[Collected data entries]
+++++
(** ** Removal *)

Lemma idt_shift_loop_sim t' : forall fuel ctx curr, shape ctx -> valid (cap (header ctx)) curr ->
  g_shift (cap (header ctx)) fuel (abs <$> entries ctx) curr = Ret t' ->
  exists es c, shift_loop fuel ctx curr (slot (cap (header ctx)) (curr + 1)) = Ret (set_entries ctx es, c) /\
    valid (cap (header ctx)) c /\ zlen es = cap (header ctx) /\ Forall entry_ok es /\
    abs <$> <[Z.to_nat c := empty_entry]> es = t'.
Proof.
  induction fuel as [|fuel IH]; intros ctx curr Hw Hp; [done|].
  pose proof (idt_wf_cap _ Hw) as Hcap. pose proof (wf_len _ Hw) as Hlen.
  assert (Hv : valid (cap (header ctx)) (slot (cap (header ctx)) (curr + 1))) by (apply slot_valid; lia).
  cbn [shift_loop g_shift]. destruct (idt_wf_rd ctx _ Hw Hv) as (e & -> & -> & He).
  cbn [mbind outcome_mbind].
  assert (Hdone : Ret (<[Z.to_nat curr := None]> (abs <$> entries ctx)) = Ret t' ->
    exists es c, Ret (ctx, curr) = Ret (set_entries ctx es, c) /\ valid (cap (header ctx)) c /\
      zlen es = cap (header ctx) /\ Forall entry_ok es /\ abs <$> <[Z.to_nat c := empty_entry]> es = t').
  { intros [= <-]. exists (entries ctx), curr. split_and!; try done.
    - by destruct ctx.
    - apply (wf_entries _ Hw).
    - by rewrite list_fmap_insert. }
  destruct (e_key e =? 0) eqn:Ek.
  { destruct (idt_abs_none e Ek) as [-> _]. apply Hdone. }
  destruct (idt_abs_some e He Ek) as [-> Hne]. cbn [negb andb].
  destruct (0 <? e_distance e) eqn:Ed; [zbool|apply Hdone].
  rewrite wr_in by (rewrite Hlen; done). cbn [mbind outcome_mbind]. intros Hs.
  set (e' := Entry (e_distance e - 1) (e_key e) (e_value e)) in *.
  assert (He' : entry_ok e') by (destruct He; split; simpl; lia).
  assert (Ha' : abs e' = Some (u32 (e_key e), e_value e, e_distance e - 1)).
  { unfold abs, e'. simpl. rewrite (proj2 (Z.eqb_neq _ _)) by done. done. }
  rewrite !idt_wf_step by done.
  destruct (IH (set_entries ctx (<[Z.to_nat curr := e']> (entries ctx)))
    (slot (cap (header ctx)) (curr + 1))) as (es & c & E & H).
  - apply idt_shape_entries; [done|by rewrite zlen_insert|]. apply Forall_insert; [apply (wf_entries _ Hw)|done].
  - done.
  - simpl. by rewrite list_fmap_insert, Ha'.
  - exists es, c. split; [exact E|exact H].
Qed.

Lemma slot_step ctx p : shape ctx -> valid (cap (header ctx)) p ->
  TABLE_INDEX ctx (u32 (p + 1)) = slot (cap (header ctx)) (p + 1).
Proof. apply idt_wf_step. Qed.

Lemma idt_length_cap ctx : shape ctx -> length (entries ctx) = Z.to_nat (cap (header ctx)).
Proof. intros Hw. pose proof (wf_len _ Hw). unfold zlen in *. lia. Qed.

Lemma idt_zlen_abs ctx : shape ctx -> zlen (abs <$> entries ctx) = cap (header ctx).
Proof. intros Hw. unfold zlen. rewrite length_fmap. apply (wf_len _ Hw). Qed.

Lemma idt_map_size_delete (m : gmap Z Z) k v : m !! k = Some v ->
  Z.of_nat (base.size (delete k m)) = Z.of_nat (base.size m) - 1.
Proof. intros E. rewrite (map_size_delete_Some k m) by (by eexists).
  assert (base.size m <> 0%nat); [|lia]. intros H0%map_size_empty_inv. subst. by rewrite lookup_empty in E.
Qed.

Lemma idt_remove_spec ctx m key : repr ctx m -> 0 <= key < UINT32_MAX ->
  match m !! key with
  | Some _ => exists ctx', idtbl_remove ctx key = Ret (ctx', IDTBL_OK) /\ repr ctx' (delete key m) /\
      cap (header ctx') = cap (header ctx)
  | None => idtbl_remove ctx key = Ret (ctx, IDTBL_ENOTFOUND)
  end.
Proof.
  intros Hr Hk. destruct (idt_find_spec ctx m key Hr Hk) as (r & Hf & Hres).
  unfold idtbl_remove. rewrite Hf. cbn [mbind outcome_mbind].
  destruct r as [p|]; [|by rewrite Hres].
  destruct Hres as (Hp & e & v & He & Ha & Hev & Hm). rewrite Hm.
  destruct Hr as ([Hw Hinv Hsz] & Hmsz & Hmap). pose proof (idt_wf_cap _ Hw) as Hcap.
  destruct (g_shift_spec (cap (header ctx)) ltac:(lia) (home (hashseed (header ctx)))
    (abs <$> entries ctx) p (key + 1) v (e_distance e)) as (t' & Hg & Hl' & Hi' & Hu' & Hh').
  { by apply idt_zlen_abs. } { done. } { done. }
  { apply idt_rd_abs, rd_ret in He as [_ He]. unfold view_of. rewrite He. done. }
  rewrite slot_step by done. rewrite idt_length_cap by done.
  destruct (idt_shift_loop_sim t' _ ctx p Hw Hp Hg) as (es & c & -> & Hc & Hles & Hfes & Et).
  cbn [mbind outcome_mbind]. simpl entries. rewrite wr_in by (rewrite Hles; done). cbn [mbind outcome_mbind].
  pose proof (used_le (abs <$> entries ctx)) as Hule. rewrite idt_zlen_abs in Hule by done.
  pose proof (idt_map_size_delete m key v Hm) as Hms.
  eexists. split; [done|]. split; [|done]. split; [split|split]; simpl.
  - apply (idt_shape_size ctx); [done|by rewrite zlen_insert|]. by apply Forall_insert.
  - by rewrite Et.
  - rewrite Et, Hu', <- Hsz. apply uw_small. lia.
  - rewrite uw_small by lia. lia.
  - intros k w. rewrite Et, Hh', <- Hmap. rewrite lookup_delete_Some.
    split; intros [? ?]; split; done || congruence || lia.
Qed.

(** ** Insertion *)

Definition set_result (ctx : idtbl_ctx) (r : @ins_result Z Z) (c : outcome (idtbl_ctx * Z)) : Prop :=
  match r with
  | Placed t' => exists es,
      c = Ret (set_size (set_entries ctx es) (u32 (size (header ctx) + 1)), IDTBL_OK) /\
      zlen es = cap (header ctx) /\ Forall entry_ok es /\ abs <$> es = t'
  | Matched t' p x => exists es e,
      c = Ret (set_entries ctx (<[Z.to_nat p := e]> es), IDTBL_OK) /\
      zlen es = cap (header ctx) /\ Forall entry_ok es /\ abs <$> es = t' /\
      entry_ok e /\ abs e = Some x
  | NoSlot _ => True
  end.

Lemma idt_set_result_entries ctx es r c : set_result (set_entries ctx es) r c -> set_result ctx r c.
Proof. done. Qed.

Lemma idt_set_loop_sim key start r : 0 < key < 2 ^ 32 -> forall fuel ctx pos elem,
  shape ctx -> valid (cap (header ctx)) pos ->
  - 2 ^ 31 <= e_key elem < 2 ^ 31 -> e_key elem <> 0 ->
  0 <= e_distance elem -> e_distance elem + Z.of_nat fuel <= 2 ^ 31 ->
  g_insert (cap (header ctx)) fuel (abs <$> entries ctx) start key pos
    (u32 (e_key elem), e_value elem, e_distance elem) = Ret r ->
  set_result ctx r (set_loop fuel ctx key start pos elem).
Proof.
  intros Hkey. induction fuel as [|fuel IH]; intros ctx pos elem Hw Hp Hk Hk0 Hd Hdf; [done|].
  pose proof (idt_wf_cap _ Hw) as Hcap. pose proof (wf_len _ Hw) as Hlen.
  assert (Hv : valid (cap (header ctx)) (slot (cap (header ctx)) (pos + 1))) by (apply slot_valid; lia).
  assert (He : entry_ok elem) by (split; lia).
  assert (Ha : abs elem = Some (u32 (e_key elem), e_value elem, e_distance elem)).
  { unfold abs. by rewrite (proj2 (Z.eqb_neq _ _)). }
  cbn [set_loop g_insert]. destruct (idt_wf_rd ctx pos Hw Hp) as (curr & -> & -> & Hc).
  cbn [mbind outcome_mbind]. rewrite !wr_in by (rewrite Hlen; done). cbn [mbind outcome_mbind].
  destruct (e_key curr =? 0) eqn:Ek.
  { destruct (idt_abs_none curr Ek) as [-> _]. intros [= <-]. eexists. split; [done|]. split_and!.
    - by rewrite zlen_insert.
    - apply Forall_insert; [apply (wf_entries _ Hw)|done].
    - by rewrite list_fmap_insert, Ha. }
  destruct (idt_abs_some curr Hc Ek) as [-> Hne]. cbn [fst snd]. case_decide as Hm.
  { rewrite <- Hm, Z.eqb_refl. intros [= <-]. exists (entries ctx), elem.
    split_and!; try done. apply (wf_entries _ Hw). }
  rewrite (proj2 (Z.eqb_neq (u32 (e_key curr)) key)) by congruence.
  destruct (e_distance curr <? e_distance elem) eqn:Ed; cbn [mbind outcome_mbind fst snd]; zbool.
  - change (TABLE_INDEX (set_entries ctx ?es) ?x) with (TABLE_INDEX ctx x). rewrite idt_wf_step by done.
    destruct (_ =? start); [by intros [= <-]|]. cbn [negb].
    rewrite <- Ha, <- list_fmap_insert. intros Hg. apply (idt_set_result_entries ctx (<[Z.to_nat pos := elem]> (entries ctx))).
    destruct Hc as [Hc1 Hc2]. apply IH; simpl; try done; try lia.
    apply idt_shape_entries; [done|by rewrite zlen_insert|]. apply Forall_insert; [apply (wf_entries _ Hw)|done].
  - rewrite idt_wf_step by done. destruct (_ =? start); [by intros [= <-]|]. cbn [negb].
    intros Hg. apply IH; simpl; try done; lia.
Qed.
+++++
• _ABOUT THIS EXERCISE_:
Your reply must consist solely of the number of lines in the data that contain the word "negb".

• _EXERCISE RESPONSE_:
3